Population Regulation for Different Life-Stages of Migratory Trout Salmo trutta in a Lake District Stream, 1966-83

Abstract

From 1966-1983 in Black Brows Beck (English Lake District), most surviving trout spent 2 yr in fresh water, then migrated to the sea/estuary, and finally returned to spawn in fresh water as either males in their 3rd yr or males and females in their 4th yr. The sex ratio was .apprx. 1 for fish of similar age. Survivor density at 5 stages in the life cycle was related to egg density at the start of each yr-class; the density-dependent relationship was best described by the dome-shaped, Ricker-curve (from 6 stock-recruitment models fitted to the data). Losses during successive life-stages were effectively zero for the egg-alevin stage (loss-rate k0), density dependent in the 1st spring (k1) and summer (k2) of the life cycle, and density independent within the 1st winter (k3), 2nd summer (k4) and 2nd winter plus post-migration period (k5).

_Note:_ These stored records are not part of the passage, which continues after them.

(** * tal.enums: file formats, array layouts and camera systems

    A shallow embedding of [tal/enums.py].  Every [Enum] class of the
    module becomes an inductive type inside a Rocq module of the same
    name, together with its class body (the [NAME = value] assignments,
    in source order) and its methods.  The small part of Python that the
    methods rely on ([x in [...]], [assert], attribute lookup on a class,
    [str] of an enum member, member aliasing in [Enum]) is modelled once,
    in [Py]; what a method body reads and writes of the interpreter state
    is modelled in [PyRun]. *)

From Stdlib Require Import ZArith Ascii.
From stdpp Require Import base decidable option list finite strings gmap.

Local Open Scope Z_scope.
Local Open Scope string_scope.

(** ** The fragment of Python used by [tal/enums.py] *)

Module Py.

(** The two exceptions that a call on an enum member can end in: a failed
    [assert] (with the message of the statement, when it has one) and the
    lookup of an attribute that the class does not define. *)
Inductive exn : Type :=
| AssertionError (msg : option string)
| AttributeError (cls attr : string).

(** What a call comes to: a returned value or a raised exception. *)
Inductive outcome (A : Type) : Type :=
| Returns (a : A)
| Raises (e : exn).
Arguments Returns {A} a.
Arguments Raises {A} e.

(** The values that the methods of the module return. *)
Inductive value : Type :=
| VInt (z : Z)
| VBool (b : bool).

Definition omap {A B} (f : A → B) (o : outcome A) : outcome B :=
  match o with
  | Returns a => Returns (f a)
  | Raises e => Raises e
  end.

(** [x in [e1, ..., en]]: the list is scanned from the left and [x] is
    compared with each element.  Enum members are singletons whose [==] is
    identity, which is equality of constructors here. *)
Definition contains {A} `{EqDecision A} (x : A) (l : list A) : bool :=
  existsb (λ e, bool_decide (x = e)) l.

(** [assert cond, msg] followed by the rest [k] of the body, in the
    interpreter's default mode ([__debug__] true). *)
Definition assert_then {A} (cond : bool) (msg : option string)
    (k : outcome A) : outcome A :=
  if cond then k else Raises (AssertionError msg).

(** The body of an [Enum] class: its [NAME = value] lines, in order. *)
Definition enum_body : Type := list (string * Z).

(** [Enum] makes a member of each name whose value is new; a name bound
    to a value that an earlier name already has is an alias of that
    earlier member, not a member of its own. *)
Fixpoint members_from (seen : list Z) (body : enum_body) : enum_body :=
  match body with
  | [] => []
  | (n, v) :: rest =>
      if bool_decide (v ∈ seen) then members_from seen rest
      else (n, v) :: members_from (v :: seen) rest
  end.

Definition members (body : enum_body) : enum_body := members_from [] body.

(** An [Enum] class over the member type [T]: its name, its body and the
    methods that the class statement defines.  The bases [Enum] and
    [object] define none of the query methods of this module, so a lookup
    that misses the class's own methods fails. *)
Record enum_class (T : Type) : Type := EnumClass {
  cls_name : string;
  cls_body : enum_body;
  cls_methods : gmap string (T → outcome value)
}.
Arguments EnumClass {T} _ _ _.
Arguments cls_name {T} _.
Arguments cls_body {T} _.
Arguments cls_methods {T} _.
(** * locator-yui: the plugin of [lib/plugin.js]

    A shallow embedding of [PluginClass.prototype] and the properties of its
    registry, of the build-set resolver [_buildsInBundle], of the loader
    metadata compiler [_getLoaderData] and of the [bundleUpdated] pipeline.

    Conventions of the embedding.
    - JavaScript strings are [string]; the default [Array.prototype.sort]
      (comparison of the elements as strings) is the sort for the
      lexicographic order [String.le].
    - A JavaScript object used as a dictionary is a [gmap string _]; an object
      used as a set of keys ([builds] in [_buildsInBundle]) is a
      [gset string].  Keys are taken to be ordinary property names: bundle
      names and file paths, not names inherited from [Object.prototype].
    - A value that the code only tests for truthiness is an [option], or a
      [Loaded] where the code can hand back two different falsy values.
    - Mutation of [this._bundles] and of the bundle is explicit state passing.
    - The collaborators that [plugin.js] requires ([path], [./shifter],
      [./builder], [./utils] and the locator [api]) are interfaces, given as
      type classes. *)

From Stdlib Require Import ZArith Ascii String List.
From stdpp Require Import base option gmap strings list sorting fin_maps fin_sets.

#[local] Set Warnings "-clear-no-such-hyp".

Local Open Scope Z_scope.
Local Open Scope string_scope.

(** ** JavaScript primitives used by the plugin *)

Module Js.

(** [arr.sort()] on an array of strings. *)
Definition sort (l : list string) : list string := merge_sort String.le l.

(** [(arr && arr.sort()) || []]: an array, even an empty one, is truthy. *)
Definition sortOrEmpty (arr : option (list string)) : list string :=
  match arr with
  | Some l => sort l
  | None => []
  end.

(** [s.indexOf(search)]: position of the first occurrence, or -1. *)
Definition indexOf (s search : string) : Z :=
  match String.index 0 search s with
  | Some n => Z.of_nat n
  | None => -1
  end.

(** The two falsy values that flow out of [_getLoaderData]. *)
Inductive Falsy : Set := undefined | zero.

(** Truthiness of a string. *)
Definition truthy (s : string) : bool := negb (bool_decide (s = "")).

(** [s.charAt(s.length - 1)]; the empty string when [s] is empty. *)
Fixpoint lastChar (s : string) : string :=
  match s with
  | EmptyString => ""
  | String c EmptyString => String c EmptyString
  | String _ rest => lastChar rest
  end.

End Js.

(** ** Data model *)

(** The [config] of one build variant; the plugin reads only [affinity]. *)
Record Config := mkConfig { affinity : option string }.

(** One entry of [mod.builds]. *)
Record Build := mkBuild { config : option Config }.

(** The module information produced by the shifter checks. *)
Record ModRecord := mkMod {
  name : string;
  buildfile : string;
  builds : gmap string Build
}.

(** [this._bundles]: bundle name, then cache key, to module information. *)
Abbreviation Registry := (gmap string (gmap string ModRecord)).

(** An entry of a loader manifest: a module of the bundle, or the synthetic
    entry that [_createClientLoaderData] adds for the meta module. *)
Inductive JsonEntry :=
| ModuleEntry (m : ModRecord)
| MetaEntry (group : string) (affinity : string).

Abbreviation Json := (gmap string JsonEntry).

(** [obj.data] of the meta-module builder. *)
Record LoaderData := mkLoaderData { json : Json; js : string }.

(** What [_getLoaderData] returns: loader data or a falsy value. *)
Inductive Loaded :=
| Absent (why : Js.Falsy)
| Present (data : LoaderData).

(** [bundle.yui] *)
Record Yui := mkYui {
  server : option Json;
  client : option Json;
  metaModuleFullpath : option string;
  metaModuleName : option string
}.

(** The bundle of locator; [bundleName] is [bundle.name]. *)
Record Bundle := mkBundle {
  bundleName : string;
  buildDirectory : string;
  yui : option Yui
}.

Definition emptyYui : Yui := mkYui None None None None.

(** ** The registry: [_register] *)

Definition _register (_bundles : Registry) (bundleName cacheKey : string)
    (info : ModRecord) : Registry :=
  let inner := default ∅ (_bundles !! bundleName) in
  <[bundleName := <[cacheKey := info]> inner]> _bundles.

(** [this._bundles[bundleName] || {}] as read by [_getLoaderData]. *)
Definition bundleMeta (_bundles : Registry) (bundleName : string)
    : gmap string ModRecord :=
  default ∅ (_bundles !! bundleName).

(** ** Collaborators of the plugin *)

(** [require('path')]: the three functions of Node's path module that the
    plugin calls.  Their results depend on the platform, so the resolver is
    written over the interface; [Posix] below is the POSIX behaviour. *)
Class PathModule := {
  extname : string → string;
  basename : string → string;
  dirname : string → string
}.

(** The options handed to [shifter.shiftFiles]. *)
Record ShiftOptions := mkShiftOptions {
  buildDir : string;
  args : list string;
  cache : bool
}.

(** [require('./shifter')]: the two checks answer with module information or
    with a falsy value; [shiftFiles] calls back with an error or without. *)
Class Shifter := {
  _checkYUIModule : string → option ModRecord;
  _checkBuildFile : string → option ModRecord;
  shiftFiles : list string → ShiftOptions → option string
}.

(** [require('./builder')]: [new BuilderClass({name, group})], then
    [obj.compile(buildMeta)], then [obj.data] ([None] when it is falsy). *)
Class BuilderClass := {
  compile : string → string → gmap string ModRecord → option LoaderData
}.
(** C6: a call of [Receive] on a connection whose context has ended returns
    the wrapped cause at once, without a transport read.  And when, after
    reads that left the codec unsatisfied (with those reads alone [Receive]
    waits in the next one), the context ends while the transport does not
    answer the next read, [Receive] returns the wrapped cause without that
    read completing.  The only other case is that the codec had completed a
    message with the earlier reads: then [Receive] has returned the codec's
    result before that read was started.  In particular, with a codec that
    never completes, [Receive] returns the wrapped cause. *)
Theorem Receive_cancellation :
  (forall sched pick c e,
     ctx c = Some e ->
     Receive ReadMessage sched pick c
       = mkReceived
           (Returns (INil, Some (Wrapped "hubConnection canceled" e))) c 0)
  /\ (forall pre s post pick c e,
        ctx c = None ->
        forallb quietRead pre = true ->
        rs_read s = ReadHangs ->
        ctx (cancelDuring (rs_during s) c) = Some e ->
        match rcv_result (Receive ReadMessage pre pick c) with
        | Blocks =>
            Receive ReadMessage (pre ++ s :: post) pick c
            = mkReceived
                (Returns (INil, Some (Wrapped "hubConnection canceled" e)))
                (cancelDuring (rs_during s) c) (S (List.length pre))
        | Returns x =>
            Receive ReadMessage (pre ++ s :: post) pick c
            = Receive ReadMessage pre pick c
            /\ exists buf,
                 rm_complete (ReadMessage buf) = true
                 /\ x = (rm_message (ReadMessage buf),
                         rm_err (ReadMessage buf))
        end)
  /\ (forall pre s post pick c e,
        (forall buf, rm_complete (ReadMessage buf) = false) ->
        ctx c = None ->
        forallb quietRead pre = true ->
        rs_read s = ReadHangs ->
        ctx (cancelDuring (rs_during s) c) = Some e ->
        Receive ReadMessage (pre ++ s :: post) pick c
        = mkReceived
            (Returns (INil, Some (Wrapped "hubConnection canceled" e)))
            (cancelDuring (rs_during s) c) (S (List.length pre))).
Proof.
  assert (G : forall pre s post pick c e,
    ctx c = None ->
    forallb quietRead pre = true ->
    rs_read s = ReadHangs ->
    ctx (cancelDuring (rs_during s) c) = Some e ->
    (exists buf,
       rm_complete (ReadMessage buf) = true
       /\ rcv_result (Receive ReadMessage pre pick c)
          = Returns (rm_message (ReadMessage buf), rm_err (ReadMessage buf))
       /\ Receive ReadMessage (pre ++ s :: post) pick c
          = Receive ReadMessage pre pick c)
    \/ (rcv_result (Receive ReadMessage pre pick c) = Blocks
        /\ Receive ReadMessage (pre ++ s :: post) pick c
           = mkReceived
               (Returns (INil, Some (Wrapped "hubConnection canceled" e)))
               (cancelDuring (rs_during s) c) (S (List.length pre)))).
  { intros pre s post pick c e Hc Hq Hr He. unfold Receive. rewrite Hc.
    destruct (receiveLoop_quiet_split pre []
                (repeat Byte.x00 (maximumReceiveMessageSize c)) 0 0 c Hc Hq)
      as [[buf' [k [H0 H]]]|[buf' [data' [n' [H1 [H2 H3]]]]]].
    - left. exists buf'. split; [exact H0|].
      rewrite (H (s :: post)). generalize (H []). rewrite app_nil_r.
      intros ->. cbn. rewrite Hc. cbn. split; reflexivity.
    - right. rewrite H2, (H3 (s :: post)).
      cbn [ls_conn ls_result loop_answer].
      rewrite Hc. cbn [isSome select rcv_result].
      split; [reflexivity|].
      cbn [receiveLoop]. rewrite H1, Hr, He. cbn. rewrite He. cbn.
      destruct pick; reflexivity. }
  split; [|split].
  - intros sched pick c e He. unfold Receive. rewrite He. reflexivity.
  - intros pre s post pick c e Hc Hq Hr He.
    destruct (G pre s post pick c e Hc Hq Hr He)
      as [[buf [H0 [H1 H2]]]|[H1 H2]]; rewrite H1.
    + split; [exact H2|]. exists buf. auto.
    + exact H2.
  - intros pre s post pick c e Hn Hc Hq Hr He.
    destruct (G pre s post pick c e Hc Hq Hr He)
      as [[buf [H0 _]]|[_ H2]]; [|exact H2].
    rewrite Hn in H0. discriminate.
Qed.

End ReceiveFacts.

Section LifecycleFacts.

Context {any D : Type}.
Variable ReadMessage : list byte -> @ReadMessageResult D.

Implicit Types c : @defaultHubConnection any.
Implicit Types o : @Op any.

Local Abbreviation exec' := (exec ReadMessage).
Local Abbreviation run' := (run ReadMessage).
Local Abbreviation history' := (history ReadMessage).

(** Only [Start] and the abort listener touch the lifecycle state. *)
Lemma exec_lifecycle o c :
  o <> OpStart -> o <> OpListener -> lifecycle (exec' o c) = lifecycle c.
Proof.
  intros H1 H2. destruct o; cbn [exec]; try congruence.
  - apply Abort_lifecycle.
  - apply upstreamCancel_lifecycle.
  - apply guardedSend_lifecycle.
  - apply Close_lifecycle.
  - apply Receive_lifecycle.
Qed.

Lemma lifecycle_connected c c' :
  lifecycle c' = lifecycle c -> connected c' = connected c.
Proof. unfold lifecycle. congruence. Qed.

Lemma lifecycle_listener c c' :
  lifecycle c' = lifecycle c -> listener c' = listener c.
Proof. unfold lifecycle. congruence. Qed.

Lemma lifecycle_waiters c c' :
  lifecycle c' = lifecycle c ->
  notified c' = notified c /\ abortChans c' = abortChans c.
Proof. unfold lifecycle. intros H. split; congruence. Qed.

Lemma abortListener_gone c : listener c = false -> abortListener c = c.
Proof. unfold abortListener. intros ->. reflexivity. Qed.

Lemma abortListener_parked c : ctx c = None -> abortListener c = c.
Proof. unfold abortListener. intros ->. destruct (listener c); reflexivity. Qed.

(** The listener never comes back. *)
Lemma exec_listener_gone o c :
  listener c = false -> listener (exec' o c) = false.
Proof.
  intros H.
  destruct o; try (rewrite (lifecycle_listener c);
                   [exact H|apply exec_lifecycle; congruence]).
  - exact H.
  - cbn. rewrite abortListener_gone; assumption.
Qed.

Lemma history_head ops c :
  history' ops c = IsConnected c :: tl (history' ops c).
Proof. destruct ops; reflexivity. Qed.

Lemma falls_step b b' t :
  falls (b :: b' :: t) = (if b && negb b' then 1 else 0) + falls (b' :: t).
Proof. destruct b, b'; reflexivity. Qed.

(** A fall of the flag uses up the listener. *)
Lemma exec_fall o c :
  IsConnected c = true -> IsConnected (exec' o c) = false ->
  o = OpListener /\ isSome (ctx c) = true /\ listener c = true
  /\ listener (exec' o c) = false.
Proof.
  unfold IsConnected. intros Hc Hf.
  destruct o;
    try (rewrite (lifecycle_connected c) in Hf;
         [congruence|apply exec_lifecycle; congruence]).
  - cbn in Hf. discriminate.
  - cbn in *. unfold abortListener in *.
    destruct (listener c); [|congruence].
    destruct (ctx c); [|congruence].
    rewrite Hc. cbn. auto.
Qed.

Lemma exec_rise o c :
  IsConnected c = false -> IsConnected (exec' o c) = true -> o = OpStart.
Proof.
  unfold IsConnected. intros Hc Hr.
  destruct o;
    try (rewrite (lifecycle_connected c) in Hr;
         [congruence|apply exec_lifecycle; congruence]).
  - reflexivity.
  - cbn in Hr. unfold abortListener in Hr.
    destruct (listener c); [|congruence].
    destruct (ctx c); [|congruence].
    rewrite Hc in Hr. cbn in Hr. congruence.
Qed.

Lemma falls_bounded_by_listener ops : forall c,
  falls (history' ops c) <= if listener c then 1 else 0.
Proof.
  induction ops as [|o ops IH]; intros c.
  - cbn. destruct (IsConnected c); cbn; lia.
  - cbn [history]. rewrite history_head, falls_step, <- history_head.
    specialize (IH (exec' o c)).
    assert (Hmono : listener c = false -> listener (exec' o c) = false)
      by apply exec_listener_gone.
    destruct (IsConnected c) eqn:Hc; cbn [andb].
    + destruct (IsConnected (exec' o c)) eqn:Hf; cbn [negb].
      * destruct (listener c); [|rewrite Hmono in IH by reflexivity];
          destruct (listener (exec' o c)); lia.
      * destruct (exec_fall o c Hc Hf) as [_ [_ [Hl Hl']]].
        rewrite Hl' in IH. rewrite Hl. lia.
    + destruct (listener c); [|rewrite Hmono in IH by reflexivity];
        destruct (listener (exec' o c)); lia.
Qed.

Lemma run_listener_gone ops : forall c,
  listener c = false -> lifecycle (run' ops c) = lifecycle c
                        \/ notified (run' ops c) = notified c
                           /\ abortChans (run' ops c) = abortChans c
                           /\ listener (run' ops c) = false.
Proof.
  induction ops as [|o ops IH]; intros c Hl; [left; reflexivity|].
  right. cbn [run fold_left].
  assert (Hl' := exec_listener_gone o c Hl).
  assert (E : notified (exec' o c) = notified c
              /\ abortChans (exec' o c) = abortChans c).
  { destruct o; try (apply lifecycle_waiters, exec_lifecycle; congruence).
    - split; reflexivity.
    - cbn. rewrite abortListener_gone by exact Hl. split; reflexivity. }
  destruct E as [E1 E2].
  destruct (IH (exec' o c) Hl') as [H|[H1 [H2 H3]]].
  - apply lifecycle_waiters in H as Hw. destruct Hw as [H1 H2].
    apply lifecycle_listener in H. unfold run in *.
    rewrite H1, H2, H. auto.
  - unfold run in *. rewrite H1, H2, H3. auto.
Qed.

Density-dependent survival of the young trout (k1, k2) was chiefly responsible for the stock-recruitment relationships for different life-stages; proportionate survival occurred between life-stages of older trout (k3, k4, k5). The key factor for population regulation was the spring losses (k1) soon after the young trout started to feed. A predictive equation was developed for total loss-rate (K = k0 + k1 + k2 + k3 + k4 + k5 = 4.399 + 0.665k1). Neither water temperature nor rainfall significantly affected loss-rates except those for 1 + parr (k4) in summer droughts. There were no obvious density interactions between trout of different yr-classes or between trout and other fish species in the stream. The relationship between total egg production by the surviving progeny and egg density at the start of a yr-class was density dependent; the equilibrium point (S*) was 80 eggs m-2 and the slope at this point indicated that S* should be stable. The age structure of the trout population in 1933-1934 was similar to that in the present study. The problems of separating losses due to mortality from those due to migration are discussed but not completely resolved. The implications of density-dependent population regulation and equilibrium theory are discussed and it is concluded that the population rarely exists in dynamic equilibrium because of environmental perturbations such as droughts.